BEFORE BROOM, DAN LEE AND PRATHER

PRATHER, JUSTICE, FOR THE COURT:

Plaintiff J. R. Vince, the purchaser of cattle, sued J. D. Broome, the seller of the cattle and the stockyard through which the cattle were sold, Southeast Mississippi Livestock Farmers Association, for breach of implied warranty of merchantability of the cattle under Uniform Commercial Code. From a jury verdict for $2,640.23 in favor of the plaintiff in the County Court of Forrest County, the defendant seller appealed. The circuit court reversed holding that the Uniform Commercial Code did not apply to a sale of livestock and that the county court erred in submitting to the jury the factual determination of the merchant status of a farmer. The reversal of the judgment of the county court gave rise to this appeal.

The question for determination here is whether a farmer selling cattle through the stockyard was a merchant

 under Mississippi Code Annotated section 75-2-314 (1972) at the time this action arose. *fn1

 I.

 On May 19, 1980, J. R. Vince purchased fifteen head of cattle at a cattle auction barn owned and operated by the Southeast Mississippi Livestock Farmers Association (Stockyard). Vince was an order buyer and as such, purchased cattle for resale to feed lot operations. After purchasing these cattle, Vince transported them some sixty miles to his farm and unloaded them. During transfer and shortly afterwards the cattle became ill. Five of them died and five others lost a great amount of weight from illness.

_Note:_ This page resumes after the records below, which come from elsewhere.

(* ===== verification/XTxPrep.v ===== *)
(** * Preparing a cross-collection transaction: the participants' files *)
From Stdlib Require Import Ascii Lia ZArith.
From stdpp Require Import prelude gmap strings sorting.
From S2P Require Import Prelude GoNum Json Value GoTime Store Wire Codec Segment Index Sha256 Journal Salvage XTx XTxInv.

(** The active segment of a participant: the entries [sx] lie in the part that
    has been forced to disk, the entries [ux] may not; a poisoned segment may end
    in a torn line. *)
Record act (f : xfile) (sx ux : list SalvagedEntry) : Prop := {
  at_file : ∃ d1 d2 torn, disk (xf_seg f) = d1 ++ d2 ++ torn ∧ tidy d1 0 sx ∧ tidy d2 (length d1) ux ∧ newline ∉ torn ∧
    length d1 ≤ xf_synced f ∧ (poisoned (xf_seg f) = false → torn = []);
  at_synced : xf_synced f ≤ length (disk (xf_seg f));
  at_size : poisoned (xf_seg f) = false → size (xf_seg f) = length (disk (xf_seg f));
  at_open : sealed (xf_seg f) = false ∧ file (xf_seg f) = HOpen
}.

(** What a crash leaves: at least the entries below the synced length. *)
Lemma act_crash f sx ux k :
  act f sx ux → xf_synced f ≤ k →
  ∃ d torn ys, take k (disk (xf_seg f)) = d ++ torn ∧ newline ∉ torn ∧ tidy d 0 (sx ++ ys) ∧ ys `prefix_of` ux.
Proof.
  intros [(d1 & d2 & torn & Hd & H1 & H2 & Ht & Hs & _) _ _ _] Hk. rewrite Hd, take_app_ge by lia.
  destruct (decide (k - length d1 ≤ length d2)) as [Hle|Hgt].
  - rewrite take_app_le by done. destruct (tidy_take d2 (length d1) ux (k - length d1) H2) as (d3 & t3 & ys & zs & E3 & Hn3 & H3 & ->).
    exists (d1 ++ d3), t3, ys. rewrite E3, app_assoc. split_and!; [done|done|by apply tidy_app|by apply prefix_app_r].
  - rewrite take_app_ge by lia. exists (d1 ++ d2), (take (k - length d1 - length d2) torn), ux.
    rewrite app_assoc. split_and!; [done|by apply no_newline_take|by apply tidy_app|done].
Qed.
(** Recovery succeeds on such a root. *)
Lemma left_root_ok runs (keep : bool) R t3 :
  Forall2 (left_dir runs keep) C R → NoDup (map run_col runs) → Forall (run_good txid) runs → others_of txid t t3 →
  (if keep then committed_with txid (map run_part runs) t3 ∧ ∀ r, r ∈ runs → run_col r ∈ map xc_name C else uncommitted txid t3) →
  root_ok t3 R.
Proof.
  intros HR Hnd Hg Hoth Hdec.
  assert (Hnames : map ld_name R = map xc_name C) by (clear -HR; induction HR as [|c x C R Hx _ IH]; [done|]; cbn [map]; by rewrite (lf_name _ _ _ _ Hx), IH).
  assert (HndR : NoDup (map ld_name R)) by (rewrite Hnames; apply Hw).
  assert (Hto : ∀ x, x ∈ R → ∃ c, c ∈ C ∧ left_dir runs keep c x).
  { intros x Hx. apply list_elem_of_lookup in Hx as [i Hi]. destruct (Forall2_lookup_r _ _ _ _ _ HR Hi) as (c & Hc & Hl).
    exists c. split; [by eapply list_elem_of_lookup_2|done]. }
  assert (Hfrom : ∀ c, c ∈ C → ∃ x, x ∈ R ∧ left_dir runs keep c x).
  { intros c Hc. apply list_elem_of_lookup in Hc as [i Hi]. destruct (Forall2_lookup_l _ _ _ _ _ HR Hi) as (x & Hx & Hl).
    exists x. split; [by eapply list_elem_of_lookup_2|done]. }
  split; [apply Forall_forall; intros x Hx; destruct (Hto x Hx) as (c & _ & Hl); apply Hl|done| |].
  - intros x Hx. destruct (Hto x Hx) as (c & Hc & [_ _ _ (ys & -> & Hl & _)]). by apply left_contiguous.
  - intros tx d Hd Ho Hr. destruct (decide (tx = txid)) as [->|Hd'].
    + destruct keep; [|by destruct (Hdec d Hd)]. destruct Hdec as [(d' & Hd' & _ & _ & Hps) Hex]. replace d' with d in * by congruence. rewrite Hps. split.
      * intros p (r & -> & Hr2)%list_elem_of_fmap. cbn [run_part p_C]. pose proof (Hex r Hr2) as Hin.
        apply list_elem_of_fmap in Hin as (c & Hcr & Hc). destruct (Hfrom c Hc) as (x & Hx & Hl). exists (ld_log x).
        split; [apply dirs_lookup; [done|]; exists x; split_and!; [done| |done]; by rewrite (lf_name _ _ _ _ Hl)|].
        rewrite Forall_forall in Hg. apply run_complete; [by apply Hg|]. rewrite (left_items_run runs c x Hc Hl), <- Hcr. by apply run_of_at.
      * intros name xs Hxs Hne2. apply dirs_lookup in Hxs as (x & Hx & -> & ->); [|done]. destruct (Hto x Hx) as (c & Hc & Hl).
        pose proof (left_items_run runs c x Hc Hl) as Hit. rewrite (lf_name _ _ _ _ Hl). destruct (decide (xc_name c ∈ map run_col runs)) as [Hin|Hn].
        -- apply list_elem_of_fmap in Hin as (r & -> & Hr2). exists (run_part r). split; [by apply (list_elem_of_fmap_2 run_part)|done].
        -- rewrite run_of_none in Hit by done. by apply fmap_nil_inv in Hit.
    + apply Hoth in Hd as Hd0; [|done]. destruct (wk_coord _ _ _ _ Hw tx d Hd0 Ho Hr) as [Hc1 Hc2].
      assert (Hsame : ∀ c x, c ∈ C → left_dir runs keep c x → tx_items tx (ld_log x) = tx_items tx (xc_log c)).
      { intros c x Hc Hl. apply (left_items_log runs keep); try done. by eapply (xo_durable _ _ _ _ (world_col c Hc)). }
      split.
      * intros p Hp. destruct (Hc1 p Hp) as (xs & Hxs & Hcr). apply logs_lookup in Hxs as (c & Hc & Hpc & ->).
        destruct (Hfrom c Hc) as (x & Hx & Hl). exists (ld_log x).
        split; [apply dirs_lookup; [done|]; exists x; split_and!; [done| |done]; by rewrite Hpc, (lf_name _ _ _ _ Hl)|].
        eapply complete_same; [|exact Hcr]. symmetry. by apply Hsame.
      * intros name xs Hxs Hne2. apply dirs_lookup in Hxs as (x & Hx & -> & ->); [|done]. destruct (Hto x Hx) as (c & Hc & Hl).
        rewrite (lf_name _ _ _ _ Hl). apply (Hc2 (xc_name c) (xc_log c)); [apply logs_lookup; eauto|]. by rewrite <- (Hsame c x Hc Hl).
Qed.

End World.

(** ** What the readers see of the transaction *)

(** The entries of [txid] that readers see in a collection after recovery. *)
Definition shown (rc : recovered) (txid : string) (c : xcol) (pl : list (Entry * option TxStamp)) : Prop :=
  ∃ col ax, rec_cols rc !! xc_name c = Some col ∧ col_ok col (xc_sx c) ax ∧
    map payload (tx_items txid (visible (rec_decisions rc) (concat (xc_sx c) ++ ax))) = pl.

Lemma visible_items ds txid xs : tx_items txid (visible ds xs) = visible ds (tx_items txid xs).
Proof. unfold tx_items, visible. rewrite !list_filter_filter. apply list_filter_iff. tauto. Qed.

Lemma visible_committed (t : xtxTable) txid xs :
  (∃ d, byTx t !! txid = Some d ∧ d_Outcome d = xtxKindCommit) → Forall (λ x, stamp_tx x = txid) xs →
  visible (Some (dec_text <$> byTx t)) xs = xs.
Proof.
  intros (d & Hd & Ho) H. unfold visible. apply filter_all. eapply Forall_impl; [exact H|]. intros x Hx. unfold stamp_tx in Hx.
  destruct (sv_Tx x) as [st|]; [|done]. cbn [entryVisible]. case_decide; [done|]. rewrite dm_lookup, Hx, Hd. cbn [fmap option_fmap option_map default from_option id].
  apply bool_decide_eq_true. rewrite text_visible; [done|by left].
Qed.

Lemma items_stamped txid xs : Forall (λ x, stamp_tx x = txid) (tx_items txid xs).
Proof. apply Forall_forall. intros x [[? _] _]%list_elem_of_filter. done. Qed.

Lemma alloc_nonempty j tx : allocated j tx → tx ≠ "".
Proof. intros (s & Hs & _) ->. done. Qed.

(** What recovery shows of the transaction. *)
Lemma recovered_shows t j3 R b epoch now b' C a runs txid (keep : bool) :
  world_ok t txid C a → txid ≠ "" →
  openXTxJournal b epoch now [] = (b', [], Ok j3) → classifyXTxJournalBeforeOpen (Some b) = xtxJournalHealthy → root_ok (table j3) R →
  Forall2 (left_dir txid runs keep) C R →
  (if keep then ∃ d, byTx (table j3) !! txid = Some d ∧ d_Outcome d = xtxKindCommit else uncommitted txid (table j3)) →
  ∃ rc, recoverCoordinator true (Some b) (map ld_entry R) epoch now [] = ([], Ok rc) ∧
    ∀ c, c ∈ C → shown rc txid c (if keep then run_of txid runs (xc_name c) else []).
Proof.
  intros Hw Hne Ho Hh Hro HR Hdec. destruct (recover_ok b epoch now b' j3 R Ho Hh Hro) as (rc & jf & Hrec & _ & _ & _ & _ & _ & Hcols).
  exists rc. split; [done|]. intros c Hc. apply list_elem_of_lookup in Hc as Hi. destruct Hi as [i Hi].
  destruct (Forall2_lookup_l _ _ _ _ _ HR Hi) as (x & Hx & Hl). destruct (Hcols x (list_elem_of_lookup_2 _ _ _ Hx)) as (col & ax & Hcol & Hok & _ & Hvis).
  exists col, ax. rewrite (lf_name _ _ _ _ _ Hl) in Hcol. rewrite (lf_sealed _ _ _ _ _ Hl) in Hok, Hvis. split_and!; [done|done|].
  rewrite Hvis, visible_items. destruct keep.
  - unfold decisionsMap. rewrite (visible_committed _ txid) by (done || apply items_stamped). by eapply left_items_run.
  - rewrite (contiguous_tail_invisible (decisionsMap j3) txid); [done| |done|apply items_stamped].
    intros v Hv. unfold decisionsMap in Hv. rewrite dm_lookup in Hv. destruct (byTx (table j3) !! txid) as [d|] eqn:Ed; [|done].
    injection Hv as <-. destruct (open_facts _ _ _ _ _ _ _ Ho) as (_ & _ & _ & Hout). pose proof (Hdec d Ed). pose proof (text_visible d (Hout txid d Ed)). tauto.
Qed.

(** Claim C12: a transaction over several collections is atomic.  The journal is open
    and usable and the id is new in it; the participants' files are readable line by
    line, the runs of each earlier transaction are contiguous, and those of the
    committed and unretired ones are there and forced to disk; the records and the
    key of the transaction are readable (strings in UTF-8, within the size limits).
    Then any of the file calls of the commit protocol fail, in the participants or in
    the journal, and the process crashes, losing any part of what was not forced to
    disk.  The next process opens the journal, recovery succeeds, and in every
    collection the readers see the whole run of the transaction, or in none of them
    anything of it: the whole when the commit had been reported, and nothing when it
    had been reported as failed.  The only other case is a double fault: the write of
    the COMMIT line was reported as failed although all of it reached the file, and
    cutting it off failed too. *)
Theorem commit_atomic j a key txid runs bind nowc nowa fs j' a' fs' bar r C b root epoch now :
  ready txid key (map run_part runs) bind nowc nowa j → world_ok (table j) txid C a →
  NoDup (map run_col runs) → Forall (run_good txid) runs →
  xtxPrepareAndDecide j a key txid runs bind nowc nowa fs = (j', a', fs', bar, r) →
  crash_image j' b → Forall2 (crashed_col a') C root →
  (∃ j3 b' d, openXTxJournal b epoch now [] = (b', [], Ok j3) ∧ decision j3 txid = Some d ∧ d_Outcome d = xtxKindCommit ∧
     r = Err (XDurability txid) ∧ j_poisoned j' = true) ∨
  ∃ rc (keep : bool), recoverCoordinator true (Some b) root epoch now [] = ([], Ok rc) ∧
    (∀ c, c ∈ C → shown rc txid c (if keep then run_of txid runs (xc_name c) else [])) ∧
    (is_ok r = true → keep = true) ∧ (r = Err (XDurability txid) → keep = false).
Proof.
  intros Hr Hw Hnd Hg He Hc Hroot. pose proof (alloc_nonempty _ _ (rd_alloc _ _ _ _ _ _ _ Hr)) as Hne.
  destruct (decide_spec (xc_bases C) txid key runs bind nowc nowa j a fs j' a' fs' bar r Hr) as (Hf & Hdom & Hcr); [by eapply world_untouched|done|done|done|].
  destruct (Hcr b epoch now Hc) as (j3 & [(b' & Ho) Hhealth] & Hoth & Hcase). destruct Hcase as [[Hun Hres]|[(Hcom & Hres & Hall)|(Hcom & Hres & Hpz)]].
  3: { left. destruct Hcom as (d & Hd & Hoc & _). by exists j3, b', d. }
  - right. destruct (left_dirs txid runs false C root a') as (R & <- & HR).
    { intros c e Hcc Hce. destruct (crashed_dir (table j) txid C a Hw a' c e Hcc Hf Hce) as (ys & H1 & H2 & H3). by exists ys. } { done. }
    assert (Hro : root_ok (table j3) R) by (by eapply left_root_ok).
    destruct (recovered_shows _ j3 R b epoch now b' C a runs txid false Hw Hne Ho Hhealth Hro HR Hun) as (rc & Hrec & Hsh).
    exists rc, false. split_and!; [done|done|by destruct r|done].
  - right. destruct (left_dirs txid runs true C root a') as (R & <- & HR).
    { intros c e Hcc Hce. destruct (crashed_prepared (table j) txid C a Hw Hne runs a' c e Hcc Hnd Hall Hce) as (ys & H1 & H2 & H3 & H4). by exists ys. } { done. }
    assert (Hro : root_ok (table j3) R).
    { eapply left_root_ok; try done. cbn. split; [done|]. intros r0 Hr0. destruct Hall as [Hp _]. destruct (Hp r0 Hr0) as (f & w & ext & _ & Hwb & _).
      apply elem_of_list_to_map_2 in Hwb. apply list_elem_of_fmap in Hwb as (c & [= -> _] & Hcc). by apply (list_elem_of_fmap_2 xc_name). }
    assert (Hcd : ∃ d, byTx (table j3) !! txid = Some d ∧ d_Outcome d = xtxKindCommit) by (destruct Hcom as (d & Hd & Hoc & _); by exists d).
    destruct (recovered_shows _ j3 R b epoch now b' C a runs txid true Hw Hne Ho Hhealth Hro HR Hcd) as (rc & Hrec & Hsh).
    exists rc, true. by split_and!.
Qed.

 On the day of the purchase Vince notified Jack Minter, the manager of the Stockyard, of his sick and dead cattle. J. D. Broome, the seller of the cattle, was also notified. Broome admitted that prior to taking the cattle to the sale, some of his cows had accidentally gotten into his feed lot and had overeaten. The veterinarian who treated the cattle verified that they were suffering from a toxic condition caused by overeating.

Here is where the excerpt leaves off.